Developing Integrated Hydro-biogeochemical Modeling from Batch to Watershed Scales

Authors

Xingyuan Chen1* (xingyuan.chen@pnnl.gov), Bing Li1, Zhi Li1, Sundar Niroula1, Tasneem Ahmadullah1, Peishi Jiang1, Katie Muller1, Glenn Hammond1, Jianqiu Zheng1, Hyun-Seob Song2, David Moulton3

Institutions

1Pacific Northwest National Laboratory, Richland, WA; 2University of Nebraska–Lincoln, NE; 3Los Alamos National Laboratory, Los Alamos, NM

URLs

Abstract

The Interoperable Design of Extreme-Scale Application Software (IDEAS)-Watersheds project focuses on developing general modeling capabilities and workflows that leverage a community software ecosystem to advance hydro-biogeochemical research in watersheds and river corridors and in turn make these advances available to the broader community.
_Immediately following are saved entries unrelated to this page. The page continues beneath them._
(* ===== verification/Snapshot.v ===== *)
(** * What a snapshot stands for

    The records [Compact] writes are a function of the abstract state, whatever
    order the maps were iterated in.  Replaying them gives a core with the same
    messages, the same counter and, for every dedup id, an entry that matters
    exactly when the queue's own does. *)

From Stdlib Require Import ZArith Lia.
From stdpp Require Import sorting.
From S2P Require Import Prelude GoInt Errors WalRecord Replay GoHeap Message Heaps Codec Index QueueSpec.
From S2P Require Import IndexInv IndexRefine Durable Queue Load QueueInv Compact.

(** ** Sorting *)

#[export] Instance seq_le_trans : Transitive seq_le.
Proof. intros m1 m2 m3. unfold seq_le. lia. Qed.
#[export] Instance seq_le_total : Total seq_le.
Proof. intros m1 m2. unfold seq_le. lia. Qed.
#[export] Instance dedup_le_trans : Transitive dedup_le.
Proof. intros e1 e2 e3. unfold dedup_le. apply transitivity. Qed.
#[export] Instance dedup_le_total : Total dedup_le.
Proof. intros e1 e2. unfold dedup_le. apply (total String.le). Qed.

(** Sorting undoes any order the keys came in. *)
Lemma merge_sort_unique {A} (R : relation A) `{!forall x y, Decision (R x y), !Transitive R, !Total R} l1 l2 :
  l1 ≡ₚ l2 -> (forall x y, x ∈ l1 -> y ∈ l1 -> R x y -> R y x -> x = y) ->
  merge_sort R l1 = merge_sort R l2.
Proof.
  intros Hp Hinj. apply (StronglySorted_unique_strong R); [|apply StronglySorted_merge_sort; apply _..|].
  - intros x y Hx Hy. rewrite merge_sort_Permutation in Hx. rewrite merge_sort_Permutation, <- Hp in Hy. by apply Hinj.
  - by rewrite !merge_sort_Permutation.
Qed.

Lemma StronglySorted_filter {A} (R : relation A) (P : A -> Prop) `{!forall x, Decision (P x)} l :
  StronglySorted R l -> StronglySorted R (filter P l).
Proof.
  induction 1 as [|x l _ IH Hx]; [constructor|]. rewrite filter_cons. case_decide; [|done].
  apply StronglySorted_cons. split; [|done]. rewrite Forall_forall in *. intros y [_ Hy]%list_elem_of_filter. auto.
Qed.

(** The values of a map, collected by its keys in any order. *)
Lemma omap_keys {V} (m : gmap string V) ids :
  ids ≡ₚ (map_to_list m).*1 -> omap (fun k => m !! k) ids ≡ₚ (map_to_list m).*2.
Proof.
  intros ->. assert (omap (fun k => m !! k) (map_to_list m).*1 = (map_to_list m).*2) as ->; [|done].
  assert (forall l, (forall k v, (k, v) ∈ l -> m !! k = Some v) -> omap (fun k => m !! k) l.*1 = l.*2) as Hl;
    [|apply Hl; by intros k v ?%elem_of_map_to_list].
  induction l as [|[k v] l IH]; intros Hl; [done|]. cbn [fmap list_fmap omap list_omap fst snd].
  rewrite (Hl k v) by left. f_equal. apply IH. intros k' v' ?. apply Hl. by right.
Qed.

(** ** The snapshot of an abstract state *)

Definition spec_live (s : Spec) : list Message := merge_sort seq_le (map_to_list (sp_msgs s)).*2.

Definition spec_orphan (now : Time) (s : Spec) (e : dedupEntry) : Prop :=
  Before now (e_ExpiresAt e) = true /\ sp_msgs s !! e_MessageID e = None.
#[export] Instance spec_orphan_dec now s e : Decision (spec_orphan now s e) :=
  decide (Before now (e_ExpiresAt e) = true /\ sp_msgs s !! e_MessageID e = None).

Definition spec_orphans (now : Time) (s : Spec) : list dedupEntry :=
  merge_sort dedup_le (filter (spec_orphan now s) (map_to_list (sp_dedup s)).*2).

Definition spec_snapshot (now : Time) (meta : list byte) (s : Spec) : list Entry :=
  (TypeMeta, meta) :: (enqueueEntry <$> spec_live s) ++ (dedupRecord <$> spec_orphans now s).

Lemma elem_of_spec_live s m : m ∈ spec_live s <-> exists id, sp_msgs s !! id = Some m.
Proof.
  unfold spec_live. rewrite merge_sort_Permutation, list_elem_of_fmap. split.
  - intros ([id m'] & -> & Hin%elem_of_map_to_list). eauto.
  - intros [id Hm]. exists (id, m). split; [done|]. by apply elem_of_map_to_list.
Qed.

Lemma elem_of_spec_orphans now s e :
  e ∈ spec_orphans now s <-> spec_orphan now s e /\ exists d, sp_dedup s !! d = Some e.
Proof.
  unfold spec_orphans. rewrite merge_sort_Permutation, list_elem_of_filter, list_elem_of_fmap. split.
  - intros (? & [d e'] & -> & Hin%elem_of_map_to_list). eauto.
  - intros (? & d & Hd). split; [done|]. exists (d, e). split; [done|]. by apply elem_of_map_to_list.
Qed.

(** What [Compact] relies on: every message under its id, no sequence number
    twice, every entry under its dedup id. *)
Record keyed (s : Spec) : Prop := {
  ky_id id m : sp_msgs s !! id = Some m -> m_ID m = id;
  ky_seq id id' m m' : sp_msgs s !! id = Some m -> sp_msgs s !! id' = Some m' -> m_Seq m = m_Seq m' -> id = id';
  ky_dedup d e : sp_dedup s !! d = Some e -> e_DedupID e = d;
}.

(** [Compact] writes the snapshot of the abstract state. *)
Lemma encodeMessage_erase m : encodeMessage (erase m) = encodeMessage m.
Proof. done. Qed.

Lemma liveMessages_spec ix ids :
  Inv ix -> keyed (abs ix) -> ids ≡ₚ (map_to_list (ix_byID ix)).*1 ->
  exists live, liveMessages ids ix = Some live /\ erase <$> live = spec_live (abs ix).
Proof.
  intros HI HK Hids. unfold liveMessages.
  set (f := fun id => l ← ix_byID ix !! id; ix_store ix !! l).
  assert (is_Some (mapM f ids)) as [live Hlive].
  { apply mapM_is_Some_2, Forall_forall. intros id Hid. rewrite Hids in Hid.
    apply list_elem_of_fmap in Hid as ([id' l] & -> & Hl%elem_of_map_to_list). simpl.
    destruct (inv_registered id' l ix HI Hl) as (m & Hm & _). exists m. unfold f. by rewrite Hl. }
  rewrite Hlive. eexists. split; [done|].
  assert (erase <$> live = omap (fun id => sp_msgs (abs ix) !! id) ids) as El.
  { apply mapM_Some in Hlive. clear Hids. induction Hlive as [|id m ids live Hm _ IH]; [done|].
    cbn [fmap list_fmap omap list_omap]. rewrite <- IH.
    apply bind_Some in Hm as (l & Hl & Hm). assert (sp_msgs (abs ix) !! id = Some (erase m)) as ->; [|done].
    apply msgs_lookup. eauto. }
  assert ((map_to_list (ix_byID ix)).*1 ≡ₚ (map_to_list (sp_msgs (abs ix))).*1) as Hkeys.
  { apply NoDup_Permutation; [apply NoDup_fst_map_to_list..|]. intros id.
    rewrite !list_elem_of_fmap. split.
    - intros ([id' l] & -> & Hl%elem_of_map_to_list). destruct (inv_registered id' l ix HI Hl) as (m & _ & _ & _ & Hm).
      exists (id', erase m). split; [done|]. by apply elem_of_map_to_list.
    - intros ([id' m] & -> & Hm%elem_of_map_to_list). apply msgs_lookup in Hm as (l & ? & Hl & _).
      exists (id', l). split; [done|]. by apply elem_of_map_to_list. }
  assert (erase <$> live ≡ₚ (map_to_list (sp_msgs (abs ix))).*2) as Hperm.
  { rewrite El. apply omap_keys. by rewrite Hids. }
  unfold spec_live. apply (StronglySorted_unique_strong seq_le).
  - intros m1 m2 H1 H2 Hle1 Hle2.
    assert (m1 ∈ (map_to_list (sp_msgs (abs ix))).*2) as H1'.
    { by rewrite <- Hperm, <- (merge_sort_Permutation seq_le live). }
    rewrite merge_sort_Permutation in H2.
    apply list_elem_of_fmap in H1' as ([id1 ?] & -> & Hm1%elem_of_map_to_list).
    apply list_elem_of_fmap in H2 as ([id2 ?] & -> & Hm2%elem_of_map_to_list). unfold seq_le in *. simpl in *.
    assert (id1 = id2) as -> by (eapply (ky_seq _ HK); [exact Hm1|exact Hm2|lia]). congruence.
  - apply (StronglySorted_fmap erase seq_le seq_le); [done|]. apply StronglySorted_merge_sort; apply _.
  - apply StronglySorted_merge_sort; apply _.
  - by rewrite !merge_sort_Permutation.
Qed.

Lemma orphans_spec now ix ids :
  Inv ix -> keyed (abs ix) -> ids ≡ₚ (map_to_list (ix_dedup ix)).*1 ->
  orphans now ids ix = spec_orphans now (abs ix).
Proof.
  intros HI HK Hids. unfold orphans, spec_orphans.
  assert (forall l : list dedupEntry, filter (orphan now ix) l = filter (spec_orphan now (abs ix)) l) as Hf.
  { intros l. apply list_filter_iff. intros e. unfold orphan, spec_orphan. by rewrite abs_lookup_None. }
  rewrite Hf. apply merge_sort_unique; [apply _..| |].
  - apply filter_Permutation. by apply omap_keys.
  - intros e1 e2 [_ H1]%list_elem_of_filter [_ H2]%list_elem_of_filter Hle1 Hle2.
    rewrite (omap_keys (ix_dedup ix) ids Hids) in H1, H2.
    apply list_elem_of_fmap in H1 as ([d1 ?] & -> & H1%elem_of_map_to_list).
    apply list_elem_of_fmap in H2 as ([d2 ?] & -> & H2%elem_of_map_to_list). simpl in *.
    pose proof (ky_dedup _ HK _ _ H1). pose proof (ky_dedup _ HK _ _ H2).
    assert (e_DedupID d = e_DedupID d0) as E by by apply (anti_symm String.le). congruence.
Qed.

Lemma snapshot_spec now ix meta ids1 ids2 :
  Inv ix -> keyed (abs ix) -> ids1 ≡ₚ (map_to_list (ix_byID ix)).*1 -> ids2 ≡ₚ (map_to_list (ix_dedup ix)).*1 ->
  snapshot now ids1 ids2 meta ix = Some (spec_snapshot now meta (abs ix)).
Proof.
  intros HI HK H1 H2. unfold snapshot. destruct (liveMessages_spec ix ids1 HI HK H1) as (live & -> & El).
  simpl. rewrite (orphans_spec now ix ids2 HI HK H2). unfold spec_snapshot. rewrite <- El. do 3 f_equal.
  rewrite <- list_fmap_compose. by apply list_fmap_ext.
Qed.

(** ** The core of a snapshot *)

Section Core.
Context `{ConfigCodec}.

(** The last message with a dedup id is the one whose entry stays. *)
Definition lastWith (d : string) (ms : list Message) : option Message :=
  last (filter (fun m => m_DedupID m = d) ms).

Lemma persisted_core m : core_msg (persisted m) = core_msg m.
Proof using.
  unfold core_msg, persisted. simpl. f_equal. apply bool_decide_ext. case_decide; naive_solver.
Qed.

(** [ENQUEUE] records of messages none of which is there. *)
Record enqueued_core (c : Core) (ms : list Message) (c' : Core) : Prop := {
  ec_cfg : k_cfg c' = k_cfg c;
  ec_next : k_nextSeq c' = k_nextSeq c;
  ec_msgs id k : k_msgs c' !! id = Some k <-> exists m, m ∈ ms /\ m_ID m = id /\ k = core_msg m;
  ec_dedup d : k_dedup c' !! d =
    if decide (d = "") then None
    else (fun m => entryOf (k_cfg c) (m_ID m) (core_msg m)) <$> lastWith d ms;
}.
The IDEAS-Watersheds’ partnership with the Pacific Northwest National Laboratory River Corridor Science Focus Area aims to understand and quantify processes governing the cumulative effects of hydrologic exchange flows, dissolved organic matter chemistry, microbial activity, and disturbances on river corridor hydro-biogeochemical function from watershed to basin scales. The incorporation of hydrologic complexity and molecular-level characterization such as organic carbon chemistry will greatly improve a watershed hydro-biogeochemical model in capturing distinct water quality signatures across variations in land use, hydrogeology, climate, and disturbances. The team has developed a modeling pipeline that connects molecular characteristics with biogeochemical models and watershed reactive transport models. The organic carbon chemistry inferred from Fourier-transform ion cyclotron resonance mass spectrometry measurements is used to generate new reaction networks and kinetics, which are subsequently tested in PFLOTRAN in batch settings before being incorporated into Advanced Terrestrial Simulator (ATS)-PFLOTRAN for coupled hydrologic and biogeochemical modeling at the watershed scale. Researchers used this coupled model to study biogeochemical transformations of carbon and nitrogen in a few watersheds across the Yakima River Basin in the Pacific Northwest region of the United States. The biogeochemical hot spots and hot moments within the river corridors were found to be strongly influenced by variations in land use, hydrogeology, climate, and disturbances. This pipeline can be extended to allow the incorporation of other omics datasets (e.g., metatranscripts, metaproteomics, and metabolomics) when they become available. This work is also an example of interoperable model development, where generic interfaces such as Alquimia extend the capabilities available from single codes by bringing the capabilities of other codes in the software ecosystem to bear on each specific application.